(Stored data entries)
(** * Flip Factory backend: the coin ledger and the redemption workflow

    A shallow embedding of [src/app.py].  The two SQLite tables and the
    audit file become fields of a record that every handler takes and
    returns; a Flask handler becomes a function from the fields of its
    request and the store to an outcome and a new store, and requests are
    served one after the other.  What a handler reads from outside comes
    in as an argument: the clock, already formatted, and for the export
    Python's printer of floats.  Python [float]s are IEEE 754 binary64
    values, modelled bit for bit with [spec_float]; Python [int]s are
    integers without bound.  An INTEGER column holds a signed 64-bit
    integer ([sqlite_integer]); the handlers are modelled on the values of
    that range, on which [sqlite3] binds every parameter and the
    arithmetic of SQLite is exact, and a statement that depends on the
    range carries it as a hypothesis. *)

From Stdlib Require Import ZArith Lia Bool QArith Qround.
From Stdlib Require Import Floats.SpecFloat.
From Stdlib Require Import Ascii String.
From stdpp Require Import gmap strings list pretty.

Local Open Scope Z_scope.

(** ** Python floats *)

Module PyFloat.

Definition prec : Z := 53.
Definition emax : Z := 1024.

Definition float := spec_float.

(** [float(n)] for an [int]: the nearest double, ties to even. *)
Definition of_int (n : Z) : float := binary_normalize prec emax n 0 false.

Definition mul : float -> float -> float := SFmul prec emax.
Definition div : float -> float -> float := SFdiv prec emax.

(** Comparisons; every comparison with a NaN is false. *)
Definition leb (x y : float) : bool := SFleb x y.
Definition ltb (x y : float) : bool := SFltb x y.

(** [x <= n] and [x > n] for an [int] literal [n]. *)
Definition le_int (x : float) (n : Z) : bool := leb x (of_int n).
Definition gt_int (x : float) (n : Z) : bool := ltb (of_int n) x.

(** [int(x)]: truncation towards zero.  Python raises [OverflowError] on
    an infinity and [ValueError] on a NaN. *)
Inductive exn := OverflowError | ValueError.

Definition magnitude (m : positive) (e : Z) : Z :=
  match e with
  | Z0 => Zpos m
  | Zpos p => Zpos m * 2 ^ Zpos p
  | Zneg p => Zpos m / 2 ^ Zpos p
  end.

* * *

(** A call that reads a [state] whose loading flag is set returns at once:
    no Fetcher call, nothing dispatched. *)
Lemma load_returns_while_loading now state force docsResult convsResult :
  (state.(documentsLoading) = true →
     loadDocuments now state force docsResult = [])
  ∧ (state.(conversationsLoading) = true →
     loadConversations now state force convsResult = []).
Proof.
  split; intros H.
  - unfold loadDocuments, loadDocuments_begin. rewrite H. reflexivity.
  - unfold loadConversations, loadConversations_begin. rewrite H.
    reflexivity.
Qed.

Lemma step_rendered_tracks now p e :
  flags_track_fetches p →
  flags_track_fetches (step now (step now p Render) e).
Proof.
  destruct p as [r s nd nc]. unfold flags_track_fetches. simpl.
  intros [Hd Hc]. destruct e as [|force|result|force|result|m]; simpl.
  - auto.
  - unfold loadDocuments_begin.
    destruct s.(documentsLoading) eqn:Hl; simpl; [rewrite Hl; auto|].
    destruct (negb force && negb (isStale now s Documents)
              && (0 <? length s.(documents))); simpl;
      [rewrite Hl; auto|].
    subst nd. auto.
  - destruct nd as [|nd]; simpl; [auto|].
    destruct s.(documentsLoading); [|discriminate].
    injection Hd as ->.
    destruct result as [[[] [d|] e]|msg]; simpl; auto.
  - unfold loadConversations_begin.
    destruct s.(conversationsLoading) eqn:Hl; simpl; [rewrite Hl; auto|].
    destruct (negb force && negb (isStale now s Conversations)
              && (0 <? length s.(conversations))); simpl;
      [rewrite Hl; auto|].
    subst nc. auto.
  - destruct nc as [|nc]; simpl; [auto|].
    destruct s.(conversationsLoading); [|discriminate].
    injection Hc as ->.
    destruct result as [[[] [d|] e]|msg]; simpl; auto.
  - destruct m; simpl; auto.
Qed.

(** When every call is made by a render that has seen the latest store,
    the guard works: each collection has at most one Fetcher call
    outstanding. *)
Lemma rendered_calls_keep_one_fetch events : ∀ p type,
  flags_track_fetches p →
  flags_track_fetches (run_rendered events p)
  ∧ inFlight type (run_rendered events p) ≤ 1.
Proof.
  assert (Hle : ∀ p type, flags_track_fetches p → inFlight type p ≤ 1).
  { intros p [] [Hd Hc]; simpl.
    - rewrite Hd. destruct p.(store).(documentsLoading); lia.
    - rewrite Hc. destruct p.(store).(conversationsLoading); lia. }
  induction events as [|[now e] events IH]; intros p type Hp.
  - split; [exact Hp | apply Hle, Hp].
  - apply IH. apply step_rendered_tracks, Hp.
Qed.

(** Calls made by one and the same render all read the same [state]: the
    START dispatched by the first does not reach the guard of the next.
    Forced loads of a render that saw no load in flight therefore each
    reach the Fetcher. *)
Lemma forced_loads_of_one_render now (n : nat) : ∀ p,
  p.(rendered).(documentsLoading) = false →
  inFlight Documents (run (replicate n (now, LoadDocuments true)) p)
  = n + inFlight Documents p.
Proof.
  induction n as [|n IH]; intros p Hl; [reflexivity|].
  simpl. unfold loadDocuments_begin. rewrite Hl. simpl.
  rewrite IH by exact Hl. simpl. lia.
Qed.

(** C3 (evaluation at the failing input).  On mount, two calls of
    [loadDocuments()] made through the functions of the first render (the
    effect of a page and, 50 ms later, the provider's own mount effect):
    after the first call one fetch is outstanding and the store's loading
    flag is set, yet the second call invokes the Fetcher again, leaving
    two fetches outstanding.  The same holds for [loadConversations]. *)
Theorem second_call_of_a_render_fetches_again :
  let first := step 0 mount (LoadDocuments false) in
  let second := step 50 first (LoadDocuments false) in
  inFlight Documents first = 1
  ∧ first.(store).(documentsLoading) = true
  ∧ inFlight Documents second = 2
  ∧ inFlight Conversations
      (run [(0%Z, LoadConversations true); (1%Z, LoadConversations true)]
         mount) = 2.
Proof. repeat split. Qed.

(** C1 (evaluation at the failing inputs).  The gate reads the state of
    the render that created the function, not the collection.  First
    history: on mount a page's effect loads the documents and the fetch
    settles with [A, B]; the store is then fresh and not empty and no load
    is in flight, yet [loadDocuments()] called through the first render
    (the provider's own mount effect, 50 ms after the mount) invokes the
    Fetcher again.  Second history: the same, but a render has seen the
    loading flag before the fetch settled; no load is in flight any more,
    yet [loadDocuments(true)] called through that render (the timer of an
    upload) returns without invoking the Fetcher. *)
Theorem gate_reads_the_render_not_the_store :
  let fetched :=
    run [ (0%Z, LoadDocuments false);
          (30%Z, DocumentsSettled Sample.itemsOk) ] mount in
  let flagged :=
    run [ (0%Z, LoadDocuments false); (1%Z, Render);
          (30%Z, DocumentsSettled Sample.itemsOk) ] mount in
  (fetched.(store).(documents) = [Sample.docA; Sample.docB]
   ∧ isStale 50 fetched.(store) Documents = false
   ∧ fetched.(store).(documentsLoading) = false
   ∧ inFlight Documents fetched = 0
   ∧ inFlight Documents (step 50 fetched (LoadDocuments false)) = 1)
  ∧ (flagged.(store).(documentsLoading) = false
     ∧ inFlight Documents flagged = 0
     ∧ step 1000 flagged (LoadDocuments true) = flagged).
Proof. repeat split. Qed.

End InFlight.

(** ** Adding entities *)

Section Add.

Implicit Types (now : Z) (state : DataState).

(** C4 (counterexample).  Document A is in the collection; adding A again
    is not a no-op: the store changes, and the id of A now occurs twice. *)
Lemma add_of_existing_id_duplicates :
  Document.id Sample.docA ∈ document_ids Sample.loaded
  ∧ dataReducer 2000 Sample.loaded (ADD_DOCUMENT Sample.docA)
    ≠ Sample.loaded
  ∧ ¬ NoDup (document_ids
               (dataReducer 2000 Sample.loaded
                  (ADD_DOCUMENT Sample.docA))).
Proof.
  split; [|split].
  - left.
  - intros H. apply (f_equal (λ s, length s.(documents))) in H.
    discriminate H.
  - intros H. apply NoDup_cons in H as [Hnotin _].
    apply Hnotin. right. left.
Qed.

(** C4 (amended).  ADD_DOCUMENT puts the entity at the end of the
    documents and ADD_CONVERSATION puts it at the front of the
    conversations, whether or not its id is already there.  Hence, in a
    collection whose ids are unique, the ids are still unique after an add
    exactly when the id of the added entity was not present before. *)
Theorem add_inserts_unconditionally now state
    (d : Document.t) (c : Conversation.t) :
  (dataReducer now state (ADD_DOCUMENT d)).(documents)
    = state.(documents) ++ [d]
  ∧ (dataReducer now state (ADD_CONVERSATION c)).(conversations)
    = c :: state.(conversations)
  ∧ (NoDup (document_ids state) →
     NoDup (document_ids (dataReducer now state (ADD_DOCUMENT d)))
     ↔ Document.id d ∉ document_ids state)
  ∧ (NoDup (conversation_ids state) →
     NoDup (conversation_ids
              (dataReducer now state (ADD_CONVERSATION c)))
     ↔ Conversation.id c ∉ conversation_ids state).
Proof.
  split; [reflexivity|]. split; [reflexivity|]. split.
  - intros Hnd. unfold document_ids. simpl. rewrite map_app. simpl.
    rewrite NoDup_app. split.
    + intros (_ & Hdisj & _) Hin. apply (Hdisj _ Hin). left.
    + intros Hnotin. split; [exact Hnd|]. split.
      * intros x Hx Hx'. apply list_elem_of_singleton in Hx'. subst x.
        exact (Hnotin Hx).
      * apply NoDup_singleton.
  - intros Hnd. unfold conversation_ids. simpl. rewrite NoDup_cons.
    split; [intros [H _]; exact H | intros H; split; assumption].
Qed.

▶ **Problem to work on**:
Could you filter the entries above for lines holding the string "provider" and copy them?

▶ **Answer below**:
    effect of a page and, 50 ms later, the provider's own mount effect):
    (the provider's own mount effect, 50 ms after the mount) invokes the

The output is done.